Als Basisbrennstoff wurde ausnahmslos schwefelarmes Heizöl verwendet, dem zwischen 5 und 20 Prozent Biobrennstoff zugegeben wurde. Um ein realistisches Bild zu bekommen, entsprechen die Versuchsanlagen allen derzeit in deutschen Wohnhäusern vorhandenen Ölheizungstypen: Von Öl-Brennwert über Niedertemperatur bis zu sogenannter Standardtechnik mit konstanter Kesselwassertemperatur.

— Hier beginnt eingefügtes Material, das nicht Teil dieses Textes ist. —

(** * AI content-processing engine: cache-backed processing pipeline

    A shallow embedding of [src/services/ai.service.js],
    [src/services/cache.service.js], [src/utils/ai.utils.js] and the AI
    controller, together with the JavaScript built-ins they rely on
    ([JSON.stringify], [JSON.parse], template literals, [String.prototype.trim],
    MD5), and the properties of the pipeline proved over it.

    Conventions.
    - A JavaScript string is a [string] holding its UTF-8 bytes (the text is
      assumed to be well-formed Unicode).
    - A JavaScript number is a decimal numeral [Dec] (or [NaN], [Infinity]);
      the only floating-point operation of the program, the division in
      [summarizeText], is a parameter of the world ([fdiv]).
    - Asynchronous code is a program tree [prog] whose nodes are the effects
      of the code; [run] executes one call alone, [promiseAll] interleaves the
      calls of a batch window. *)

From Stdlib Require Import Bool Arith ZArith List Ascii String Lia DecimalN DecimalPos.

Set Warnings "-register-all".

Import ListNotations.

Open Scope string_scope.
Open Scope Z_scope.

(** ** Characters and strings *)

Definition chr (n : nat) : ascii := ascii_of_nat n.
Definition str1 (c : ascii) : string := String c EmptyString.

Definition nl : string := str1 (chr 10).
Definition dq : string := str1 (chr 34).
Definition dquote : ascii := chr 34.
Definition bslash : ascii := chr 92.

Definition code (c : ascii) : nat := nat_of_ascii c.

Fixpoint srev_app (s acc : string) : string :=
  match s with
  | EmptyString => acc
  | String c s' => srev_app s' (String c acc)
  end.

Definition srev (s : string) : string := srev_app s "".

Fixpoint repeat_str (c : ascii) (n : nat) : string :=
  match n with
  | O => ""
  | S n' => String c (repeat_str c n')
  end.

Fixpoint join (sep : string) (l : list string) : string :=
  match l with
  | [] => ""
  | [x] => x
  | x :: rest => x ++ sep ++ join sep rest
  end.

(** [s.startsWith(p)] followed by the removal of [p]. *)
Fixpoint strip_prefix (p s : string) : option string :=
  match p, s with
  | EmptyString, _ => Some s
  | String a p', String b s' => if Ascii.eqb a b then strip_prefix p' s' else None
  | String _ _, EmptyString => None
  end.

(** ** Numbers *)

Inductive digit := D0 | D1 | D2 | D3 | D4 | D5 | D6 | D7 | D8 | D9.

Definition digit_eqb (a b : digit) : bool :=
  match a, b with
  | D0, D0 | D1, D1 | D2, D2 | D3, D3 | D4, D4
  | D5, D5 | D6, D6 | D7, D7 | D8, D8 | D9, D9 => true
  | _, _ => false
  end.

Definition nat_of_digit (d : digit) : nat :=
  match d with
  | D0 => 0 | D1 => 1 | D2 => 2 | D3 => 3 | D4 => 4
  | D5 => 5 | D6 => 6 | D7 => 7 | D8 => 8 | D9 => 9
  end%nat.

Definition digit_of_nat (n : nat) : digit :=
  match n with
  | 0 => D0 | 1 => D1 | 2 => D2 | 3 => D3 | 4 => D4
  | 5 => D5 | 6 => D6 | 7 => D7 | 8 => D8 | _ => D9
  end%nat.

Definition char_of_digit (d : digit) : ascii := chr (48 + nat_of_digit d).

Definition digit_of_char (c : ascii) : option digit :=
  let n := code c in
  if ((48 <=? n) && (n <=? 57))%nat then Some (digit_of_nat (n - 48)) else None.

Fixpoint digits_str (ds : list digit) : string :=
  match ds with
  | [] => ""
  | d :: ds' => String (char_of_digit d) (digits_str ds')
  end.

Fixpoint uint_digits (u : Decimal.uint) : list digit :=
  match u with
  | Decimal.Nil => []
  | Decimal.D0 u' => D0 :: uint_digits u'
  | Decimal.D1 u' => D1 :: uint_digits u'
  | Decimal.D2 u' => D2 :: uint_digits u'
  | Decimal.D3 u' => D3 :: uint_digits u'
  | Decimal.D4 u' => D4 :: uint_digits u'
  | Decimal.D5 u' => D5 :: uint_digits u'
  | Decimal.D6 u' => D6 :: uint_digits u'
  | Decimal.D7 u' => D7 :: uint_digits u'
  | Decimal.D8 u' => D8 :: uint_digits u'
  | Decimal.D9 u' => D9 :: uint_digits u'
  end.
Lemma sort_insert_sorted (a : A) (l : list A) :
  StronglySorted (key_le key) l ->
  StronglySorted (key_le key) (sort_insert (key_cmp key) a l).
Proof.
  induction 1 as [|b l Hs IH Hb]; cbn [sort_insert].
  - repeat constructor.
  - destruct (Rlt_dec 0 (key_cmp key b a)) as [Hlt|Hge].
    + assert (Hab : key a <= key b) by (unfold key_cmp in Hlt; lra).
      constructor; [now constructor|].
      constructor; [exact Hab|].
      eapply Forall_impl; [|exact Hb].
      unfold key_le; intros c Hc; lra.
    + assert (Hba : key b <= key a) by (unfold key_cmp in Hge; lra).
      constructor; [exact IH|].
      eapply Permutation_Forall; [apply sort_insert_perm|].
      constructor; assumption.
Qed.

Lemma fold_insert_perm (l acc : list A) :
  Permutation (acc ++ l)
    (fold_left (fun acc a => sort_insert (key_cmp key) a acc) l acc).
Proof.
  revert acc; induction l as [|a l IH]; intros acc; cbn [fold_left].
  - now rewrite app_nil_r.
  - rewrite <- IH. rewrite <- sort_insert_perm.
    symmetry. apply Permutation_middle.
Qed.

Lemma fold_insert_sorted (l acc : list A) :
  StronglySorted (key_le key) acc ->
  StronglySorted (key_le key)
    (fold_left (fun acc a => sort_insert (key_cmp key) a acc) l acc).
Proof.
  revert acc; induction l as [|a l IH]; intros acc Hacc; cbn [fold_left].
  - exact Hacc.
  - apply IH. now apply sort_insert_sorted.
Qed.

Lemma Array_sort_perm (l : list A) :
  Permutation l (Array_sort (key_cmp key) l).
Proof. exact (fold_insert_perm l []). Qed.
(** ** Representation *)

(** The chunk that stores the ranges [d]: its cached fields are functions of
    its data (the count modulo the width of [size_t]). *)
Definition front_of (d : list (Z * Z)) : Z := from_option fst 0 (head d).
Definition back_of (d : list (Z * Z)) : Z := from_option snd 0 (last d).

Definition of_data (d : list (Z * Z)) : Chunk :=
  mkChunk d (front_of d) (back_of d) (wrap (sum_len d)).

Definition chunk_wf `{Build} (c : Chunk) : Prop :=
  c = of_data (data c) ∧ data c ≠ [] ∧
  (length (data c) ≤ ChunkedRangeVector.max_size)%nat.

Definition vec_wf `{Build} (m : list Chunk) : Prop := Forall chunk_wf m.

(** An iterator stands at a position of the flat list of ranges. *)
Definition sizes (m : list Chunk) : list nat := (λ c, length (data c)) <$> m.

Definition it_valid (sz : list nat) (it : iterator) : Prop :=
  it = Iter (length sz) 0 ∨ ∃ n, sz !! m_outer it = Some n ∧ (m_inner it < n)%nat.

Definition flat_index (sz : list nat) (it : iterator) : nat :=
  (sum_list (take (m_outer it) sz) + m_inner it)%nat.

Definition at_pos (m : list Chunk) (it : iterator) (pre post : list (Z * Z)) : Prop :=
  ranges m = pre ++ post ∧ it_valid (sizes m) it ∧ flat_index (sizes m) it = length pre.

(** Sorted, disjoint, non-adjacent ranges above [lo]. *)
Fixpoint ranges_ok (lo : Z) (rs : list (Z * Z)) : Prop :=
  match rs with
  | [] => True
  | r :: rs => lo < r.1 ∧ r.1 < r.2 ∧ r.2 ≤ npos ∧ ranges_ok r.2 rs
  end.
Definition unshift (m : IndexSet) (index : Z) : option Z :=
  c ← contains m index;
  assert_debug! negb c;
  n ← count m 0 index;
  Some (index -w n).

(** The merges of two sets of indices: [begin1] and [begin2] are the indices
    the two [IndexIterator]s have not visited yet. *)
Definition push_rest (f : Z → Z) (l : list Z) (b : Builder) : option Builder :=
  foldlM (λ b x, ChunkedRangeVectorBuilder.push_back_index b (f x)) b l.

Fixpoint insert_merge (begin1 : list Z) : list Z → Z → Builder → option Builder :=
  fix go begin2 shift b :=
    match begin1, begin2 with
    | x :: begin1', y :: begin2' =>
        if x +w shift <? y then
          b ← ChunkedRangeVectorBuilder.push_back_index b (x +w shift);
          insert_merge begin1' begin2 shift b
        else
          b ← ChunkedRangeVectorBuilder.push_back_index b y;
          go begin2' (shift +w 1) b
    | _, _ =>
        b ← push_rest (λ x, x +w shift) begin1 b;
        push_rest (λ y, y) begin2 b
    end.

(** [insert_at(IndexSet const&)] *)
Definition insert_set_at (m positions : IndexSet) : option IndexSet :=
  if empty positions then Some m else
  if empty m then Some positions else
  begin1 ← as_indexes m;
  begin2 ← as_indexes positions;
  b ← insert_merge begin1 begin2 0 (ChunkedRangeVectorBuilder.init m);
  ChunkedRangeVectorBuilder.finalize b.

Fixpoint shift_merge (begin1 : list Z) : list Z → Z → Builder → option Builder :=
  fix go begin2 shift b :=
    match begin1, begin2 with
    | x :: begin1', y :: begin2' =>
        if x +w shift <? y then
          b ← ChunkedRangeVectorBuilder.push_back_index b (x +w shift);
          shift_merge begin1' begin2 shift b
        else go begin2' (shift +w 1) b
    | _, _ => push_rest (λ x, x +w shift) begin1 b
    end.

(** [shift_for_insert_at(IndexSet const&)] *)
Definition shift_for_insert_set_at (m values : IndexSet) : option IndexSet :=
  if empty m || empty values then Some m else
  front ← head values;
  back ← last m;
  if chunk_end back <=? chunk_begin front then Some m else
  begin1 ← as_indexes m;
  begin2 ← as_indexes values;
  b ← shift_merge begin1 begin2 0 (ChunkedRangeVectorBuilder.init m);
  ChunkedRangeVectorBuilder.finalize b.

Fixpoint erase_merge (begin1 : list Z) : list Z → Z → Builder → option Builder :=
  fix go begin2 shift b :=
    match begin1, begin2 with
    | x :: begin1', y :: begin2' =>
        if x <? y then
          b ← ChunkedRangeVectorBuilder.push_back_index b (x -w shift);
          erase_merge begin1' begin2 shift b
        else if x =? y then erase_merge begin1' begin2' (shift +w 1) b
        else go begin2' (shift +w 1) b
    | _, _ => push_rest (λ x, x -w shift) begin1 b
    end.
Lemma rank_unique lo rs x y :
  ranges_ok lo rs → ¬ mem rs x → ¬ mem rs y → x - below rs x = y - below rs y → x = y.
Proof.
  intros Hok Hx Hy Heq. destruct (Z.lt_trichotomy x y) as [Hc|[Hc|Hc]]; [|done|].
  - pose proof (rank_lt _ _ x y Hok Hx Hc). lia.
  - pose proof (rank_lt _ _ y x Hok Hy Hc). lia.
Qed.

(** ** Counting *)
Lemma count_chunks_ok m e :
  wf m →
  ∃ it pre post, count_chunks m e (Iterator.begin_it m, 0) = Some (it, sum_len pre) ∧
    at_pos m it pre post ∧ (pre = [] ∨ hi_of (-1) pre ≤ e).
Proof.
  intros Hwf. unfold count_chunks.
  loop_step ltac:(fun step => destruct (chunk_loop (λ c _, chunk_end c <=? e)
    (λ c ret, ret +w chunk_count c)
    (λ m1 ret, ret = sum_len (ranges m1) ∧ (ranges m1 = [] ∨ hi_of (-1) (ranges m1) ≤ e))
    m step 0 Hwf) as (it&m1&m2&a&->&Hat&[-> Hhi]&_)).
  - chunk_step. destruct H as [_ ->]. simpl. rewrite orb_true_r. done.
  - intros m1 c m2 a Hm [-> Hhi] Hc.
    destruct (wf_chunk m m1 c m2 Hwf Hm) as (_&He&?&?&?&?&->&?&Hok).
    rewrite ranges_app, ranges_cons, sum_len_app; simpl. rewrite app_nil_r.
    rewrite ranges_app, ranges_cons, app_nil_r in He. rewrite <-He.
    destruct Hwf as [_ Hok']. rewrite Hm, ranges_app, ranges_cons, !ranges_ok_app in Hok'.
    destruct Hok' as (Hb1&_&_). apply sum_len_bound in Hb1. rewrite wadd_small by lia.
    split; [done|]. right. lia.
  - simpl. auto.
  - exists it, (ranges m1), (ranges m2). split_and!; [done| |done].
    eapply at_chunk_pos; [apply Hwf|done].
Qed.

Lemma count_ranges_of_chunk_ok m e it pre post :
  wf m → at_pos m it pre post → (pre = [] ∨ hi_of (-1) pre ≤ e) →
  ∃ it' pre' post', count_ranges_of_chunk m e (it, sum_len pre) = Some (it', sum_len pre') ∧
    at_pos m it' pre' post' ∧ (pre' = [] ∨ hi_of (-1) pre' ≤ e) ∧
    match post' with [] => True | r :: _ => e < r.2 end.
Proof.
  intros Hwf Hat Hhi0. unfold count_ranges_of_chunk.
  loop_step ltac:(fun step => destruct (range_loop (λ r _, r.2 <=? e)
    (λ r ret, ret +w (r.2 -w r.1))
    (λ pre ret, ret = sum_len pre ∧ (pre = [] ∨ hi_of (-1) pre ≤ e))
    m step it pre post (sum_len pre) Hwf Hat) as (it'&pre'&post'&a&->&Hat'&[-> Hhi]&Hp)).
  - range_step Hwf.
  - intros pre1 r post1 a Hm [-> Hhi] Hc.
    destruct (wf_range m pre1 r post1 Hwf Hm) as (?&?&?&?&?&?&Hs).
    rewrite sum_len_app, hi_of_snoc; simpl. unfold range_len.
    rewrite wsub_small, wadd_small by lia. split; [lia|right; lia].
  - done.
  - exists it', pre', post'. split_and!; [done..|]. destruct post'; [done|lia].
Qed.

Lemma count_from_begin m e :
  wf m → 0 ≤ e → count_from m e (Iterator.begin_it m) 0 = Some (below (ranges m) e).
Proof.
  intros Hwf He. unfold count_from.
  destruct (count_chunks_ok m e Hwf) as (it1&pre1&post1&->&Hat1&Hhi1). cbn [mbind option_bind].
  destruct (count_ranges_of_chunk_ok m e it1 pre1 post1) as (it&pre&post&->&Hat&Hhi&Hp); [done..|].
  cbn [mbind option_bind]. rewrite (is_end_at _ _ _ _ Hwf Hat).
  pose proof (at_pos_split _ _ _ _ Hat) as Heq.
  destruct (wf_split m pre post Hwf Heq) as [H1 H2].
  assert (below pre e = sum_len pre) as Hb.
  { destruct Hhi as [->|]; [done|]. by apply (below_high (-1)). }
  rewrite Heq, below_app, Hb. destruct post as [|r post]; simpl; [f_equal; lia|].
  rewrite (deref_at _ _ _ _ _ Hat). simpl. f_equal.
  destruct (wf_range m pre r post Hwf Heq) as (?&?&?&?&?&?&Hs).
  destruct H2 as (_&_&_&H2). rewrite (below_low _ _ _ H2) by lia.
  destruct (Z.ltb_spec r.1 e); [|lia]. rewrite wsub_small, wadd_small by lia. lia.
Qed.

(** *** [count(0, end)] is the rank of [end]. *)
Lemma count_zero_ok m e : wf m → 0 ≤ e → count m 0 e = Some (below (ranges m) e).
Proof.
  intros Hwf He. unfold count.
  destruct (find_exists m 0 Hwf) as (it&pre&post&->&Hat&Hhi&Hp); [lia|]. cbn [mbind option_bind].
  pose proof (at_pos_split _ _ _ _ Hat) as Heq.
  destruct (wf_split m pre post Hwf Heq) as [H1 H2].
  assert (pre = []) as ->.
  { destruct pre as [|r pre]; [done|]. destruct H1 as (?&?&?&H1). simpl in *.
    apply ranges_ok_hi in H1. lia. }
  rewrite (is_end_at _ _ _ _ Hwf Hat). simpl in *.
  destruct post as [|r post]; simpl.
  { by rewrite Heq. }
  rewrite (deref_at _ _ _ _ _ Hat). simpl. destruct H2 as (?&?&?&H2).
  destruct (Z.leb_spec e r.1).
  { rewrite Heq; simpl. rewrite (below_low _ _ _ H2) by lia. f_equal. lia. }
  destruct (Z.leb_spec e r.2).
  { rewrite Heq; simpl. rewrite (below_low _ _ _ H2) by lia. f_equal. rewrite wsub_small; lia. }
  assert (it = Iterator.begin_it m) as ->.
  { pose proof (at_pos_eqb_begin m it [] (r :: post) (proj1 Hwf) Hat) as Hb.
    rewrite bool_decide_true in Hb by done. by apply bool_decide_eq_true in Hb. }
  destruct (Z.ltb_spec r.1 0); [lia|]. simpl. by apply count_from_begin.
Qed.

(** *** [count] always returns, whatever it counts. *)
Lemma count_rest_total m e it pre post a :
  wf m → at_pos m it pre post →
  ∃ s, count_rest_of_chunk m e (it, a) = Some s ∧
    ∃ pre' post', at_pos m s.1 pre' post' ∧
      match post' with [] => True | r :: _ => e ≤ r.2 ∨ m_inner s.1 = 0%nat end.
Proof.
  intros Hwf Hat. unfold count_rest_of_chunk.
  loop_step ltac:(fun step => apply (while_loop_spec step
    (λ n s, ∃ pre post, n = length post ∧ at_pos m s.1 pre post)
    (λ s, ∃ pre' post', at_pos m s.1 pre' post' ∧
      match post' with [] => True | r :: _ => e ≤ r.2 ∨ m_inner s.1 = 0%nat end)) with (n := length post)).
  - intros n [it1 a1] (pre1&post1&->&Hat1). simpl in Hat1. rewrite (is_end_at _ _ _ _ Hwf Hat1).
    destruct post1 as [|r post1]; [left; eexists; split; [done|]; by exists pre1, []|].
    rewrite bool_decide_false by done. rewrite (deref_at _ _ _ _ _ Hat1). cbn [mbind option_bind].
    destruct (Z.ltb_spec r.2 e) as [Hlt|Hge]; simpl; [|left; eexists; split; [done|]; exists pre1, (r :: post1); auto].
    destruct (Nat.eqb_spec (m_inner it1) 0) as [E|E]; simpl.
    + left; eexists; split; [done|]; exists pre1, (r :: post1); auto.
    + right. destruct (next_at _ _ _ _ _ (proj1 Hwf) Hat1) as (it2&->&Hat2). simpl.
      eexists _, _. split; [done|]. split; [done|]. by exists (pre1 ++ [r]), post1.
  - by exists pre, post.
  - unfold range_fuel. rewrite (at_pos_split _ _ _ _ Hat), length_app. lia.
Qed.

Lemma count_chunks_total m e it m1 m2 a :
  wf m → at_chunk m it m1 m2 →
  ∃ s, count_chunks m e (it, a) = Some s ∧ ∃ pre' post', at_pos m s.1 pre' post'.
Proof.
  intros Hwf Hat. unfold count_chunks.
  loop_step ltac:(fun step => apply (while_loop_spec step
    (λ n s, ∃ m1 m2, n = length m2 ∧ at_chunk m s.1 m1 m2)
    (λ s, ∃ pre' post', at_pos m s.1 pre' post')) with (n := length m2)).
  - intros n [it1 a1] (k1&k2&->&Hat1). simpl in Hat1. rewrite (at_chunk_end _ _ _ _ Hat1).
    pose proof (at_chunk_pos _ _ _ _ (proj1 Hwf) Hat1) as Hpos.
    destruct k2 as [|c k2]; [left; eexists; split; [done|]; by eexists _, _|].
    rewrite bool_decide_false by done. destruct (at_chunk_next _ _ _ _ _ Hat1) as [-> Hnext]. cbn [mbind option_bind].
    destruct (chunk_end c <=? e); [|left; eexists; split; [done|]; by eexists _, _].
    right. assert (m_inner it1 = 0%nat) as -> by (by destruct Hat1 as [_ ->]). simpl. rewrite orb_true_r.
    eexists _, _. split; [done|]. split; [done|]. by eexists _, _.
  - by exists m1, m2.
  - destruct Hwf as [Hwf _]. pose proof (length_chunks m Hwf). destruct Hat as [Hm _].
    rewrite Hm, length_app in H at 1. unfold range_fuel. lia.
Qed.

Lemma count_from_total m e it pre post a :
  wf m → at_pos m it pre post → match post with [] => True | _ => m_inner it = 0%nat end →
  ∃ n, count_from m e it a = Some n.
Proof.
  intros Hwf Hat Hin. unfold count_from.
  assert (∃ m1 m2, at_chunk m it m1 m2) as (m1&m2&Hc).
  { destruct post as [|r post].
    - pose proof (at_pos_end_inv _ _ _ (proj1 Hwf) Hat) as ->. exists m, []. split; [by rewrite app_nil_r|done].
    - apply at_pos_inv in Hat as (m1&c&m2&d1&d2&->&_&->&_). simpl in Hin. exists m1, (c :: m2).
      by destruct d1. }
  destruct (count_chunks_total m e it m1 m2 a Hwf Hc) as ([it1 a1]&->&pre1&post1&Hat1). simpl in Hat1.
  cbn [mbind option_bind]. unfold count_ranges_of_chunk.
  loop_step ltac:(fun step => destruct (range_loop (λ r _, r.2 <=? e) (λ r ret, ret +w (r.2 -w r.1)) (λ _ _, True)
    m step it1 pre1 post1 a1 Hwf Hat1) as (it2&pre2&post2&a2&->&Hat2&_)); [range_step Hwf|done|done|].
  cbn [mbind option_bind]. rewrite (is_end_at _ _ _ _ Hwf Hat2). destruct post2 as [|r post2]; [by eexists|].
  rewrite bool_decide_false, (deref_at _ _ _ _ _ Hat2) by done. by eexists.
Qed.

Lemma count_total m a e : wf m → 0 ≤ a → ∃ n, count m a e = Some n.
Proof.
  intros Hwf Ha. unfold count. destruct (find_exists m a Hwf) as (it&pre&post&->&Hat&_); [lia|].
  cbn [mbind option_bind]. rewrite (is_end_at _ _ _ _ Hwf Hat). destruct post as [|r post]; [by eexists|].
  rewrite bool_decide_false, (deref_at _ _ _ _ _ Hat) by done. cbn [mbind option_bind].
  destruct (e <=? r.1); [by eexists|]. destruct (e <=? r.2); [by eexists|].
  destruct ((r.1 <? a) || negb (m_inner it =? 0)%nat) eqn:Emid.
  - destruct (next_at _ _ _ _ _ (proj1 Hwf) Hat) as (it1&->&Hat1). cbn [mbind option_bind].
    destruct (count_rest_total m e it1 _ _ (r.2 -w Z.max r.1 a) Hwf Hat1) as ([it2 a2]&->&pre2&post2&Hat2&Hstop).
    simpl in Hat2, Hstop. cbn [mbind option_bind]. rewrite (is_end_at _ _ _ _ Hwf Hat2).
    destruct post2 as [|r2 post2]; [by eexists|]. rewrite bool_decide_false, (deref_at _ _ _ _ _ Hat2) by done.
    cbn [mbind option_bind]. destruct (Z.leb_spec e r2.2); [by eexists|].
    apply (count_from_total m e it2 pre2 (r2 :: post2)); [done..|]. destruct Hstop; [lia|done].
  - apply (count_from_total m e it pre (r :: post)); [done..|].
    apply orb_false_iff in Emid as [_ E%negb_false_iff]. by apply Nat.eqb_eq.
Qed.

(** *** [unshift] *)
Lemma unshift_ok m index :
  wf m → 0 ≤ index ≤ npos → ¬ mem (ranges m) index →
  unshift m index = Some (index - below (ranges m) index).
Proof.
  intros Hwf Hi Hn. unfold unshift. rewrite contains_ok by (done || lia).
  rewrite bool_decide_false by done. cbn [mbind option_bind]. rewrite orb_true_r, count_zero_ok by (done || lia).
  simpl. pose proof (below_bounds (-1) (ranges m) index (proj2 Hwf)).
  rewrite wsub_small by lia. done.
Qed.

(** ** Shifting the ranges after a position *)
Definition shift_ranges_by (d : Z) (rs : list (Z * Z)) : list (Z * Z) :=
  (λ r, (r.1 + d, r.2 + d)) <$> rs.

Lemma shift_until_end_ok m it pre post d :
  vec_wf m → at_pos m it pre post →
  Forall (λ r, 0 ≤ r.1 + d ≤ npos ∧ 0 ≤ r.2 + d ≤ npos) post →
  ∃ m', shift_until_end d (m, it) = Some m' ∧ vec_wf m' ∧ sizes m' = sizes m ∧
    ranges m' = pre ++ shift_ranges_by d post.
Proof.
  intros Hwf Hat Hpost. unfold shift_until_end.
  loop_step ltac:(fun step => destruct (while_loop_spec step
    (λ n '(m', it'), ∃ pre' rest, n = length rest ∧ vec_wf m' ∧ sizes m' = sizes m ∧
       at_pos m' it' pre' rest ∧ pre' ++ shift_ranges_by d rest = pre ++ shift_ranges_by d post ∧
       Forall (λ r, 0 ≤ r.1 + d ≤ npos ∧ 0 ≤ r.2 + d ≤ npos) rest)
    (λ m', vec_wf m' ∧ sizes m' = sizes m ∧ ranges m' = pre ++ shift_ranges_by d post))
    with (n := length post) (s := (m, it)) (fuel := range_fuel m) as (m'&->&?&?&?)).
  - intros n [m1 it1] (pre1&rest&->&Hwf1&Hsz&Hat1&Heq&Hr).
    unfold is_end. rewrite (at_pos_eqb_end _ _ _ _ Hwf1 Hat1). destruct rest as [|r rest].
    + left. eexists; split; [done|]. split_and!; [done..|].
      rewrite (at_pos_split _ _ _ _ Hat1). by rewrite <-Heq.
    + right. apply Forall_cons in Hr as [Hr Hrest].
      destruct (shift_at m1 it1 pre1 r rest d Hwf1 Hat1) as (m2&Hm2&Hwf2&Hsz2&Hat2).
      rewrite !wadd_small in Hat2 by lia.
      destruct (next_at m2 it1 _ _ _ Hwf2 Hat2) as (it2&Hit2&Hat3).
      rewrite bool_decide_false by done. rewrite Hm2. cbn [mbind option_bind].
      rewrite Hit2. simpl. do 2 eexists; split_and!; [done..|]. do 2 eexists.
      split_and!; [done|done|congruence|done| |done]. rewrite <-Heq, <-app_assoc. done.
  - by exists pre, post.
  - unfold range_fuel. rewrite (at_pos_split _ _ _ _ Hat), length_app. lia.
  - eauto.
Qed.

Lemma shift_ranges_fits m pre post c :
  wf m → ranges m = pre ++ post → 0 ≤ c → hi_of (-1) (ranges m) + c ≤ npos →
  Forall (λ r, 0 ≤ r.1 + c ≤ npos ∧ 0 ≤ r.2 + c ≤ npos) post.
Proof.
  intros Hwf Heq Hc Hmax. destruct (wf_split m pre post Hwf Heq) as [H1 H2].
  pose proof (ranges_ok_hi _ _ H1). rewrite Heq, hi_of_app in Hmax.
  assert (∀ lo rs, -1 ≤ lo → ranges_ok lo rs → hi_of lo rs + c ≤ npos →
    Forall (λ r, 0 ≤ r.1 + c ≤ npos ∧ 0 ≤ r.2 + c ≤ npos) rs) as Hall.
  { intros lo rs. revert lo. induction rs as [|r rs IH]; intros lo Hlo Hok Hhi; [done|].
    destruct Hok as (?&?&?&Hok). pose proof (ranges_ok_hi _ _ Hok). simpl in Hhi.
    constructor; [lia|]. apply (IH r.2); [lia|done..]. }
  eapply Hall; [|done..]. lia.
Qed.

In den Praxistests wird nicht nur die Wirkung der Biobeimischungen auf Kessel und Brenner untersucht, sondern auch auf einzelne Komponenten einer Ölheizung wie Pumpe, Filter, Zuleitungen und Tank. Die am Test beteiligten Tanks bilden ebenfalls einen repräsentativen Querschnitt der in Deutschland verbreiteten Tankvarianten ab.
Ergebnisse
Die Testergebnisse zeigen, dass Biodiesel als Mischkomponente zum mineralölstämmigen Heizöl infrage kommt. Derzeit kann Bioheizöl mit fünf Prozent Bioanteil in allen bestenhenden sowie neuen Ölheizgeräten verwendet werden.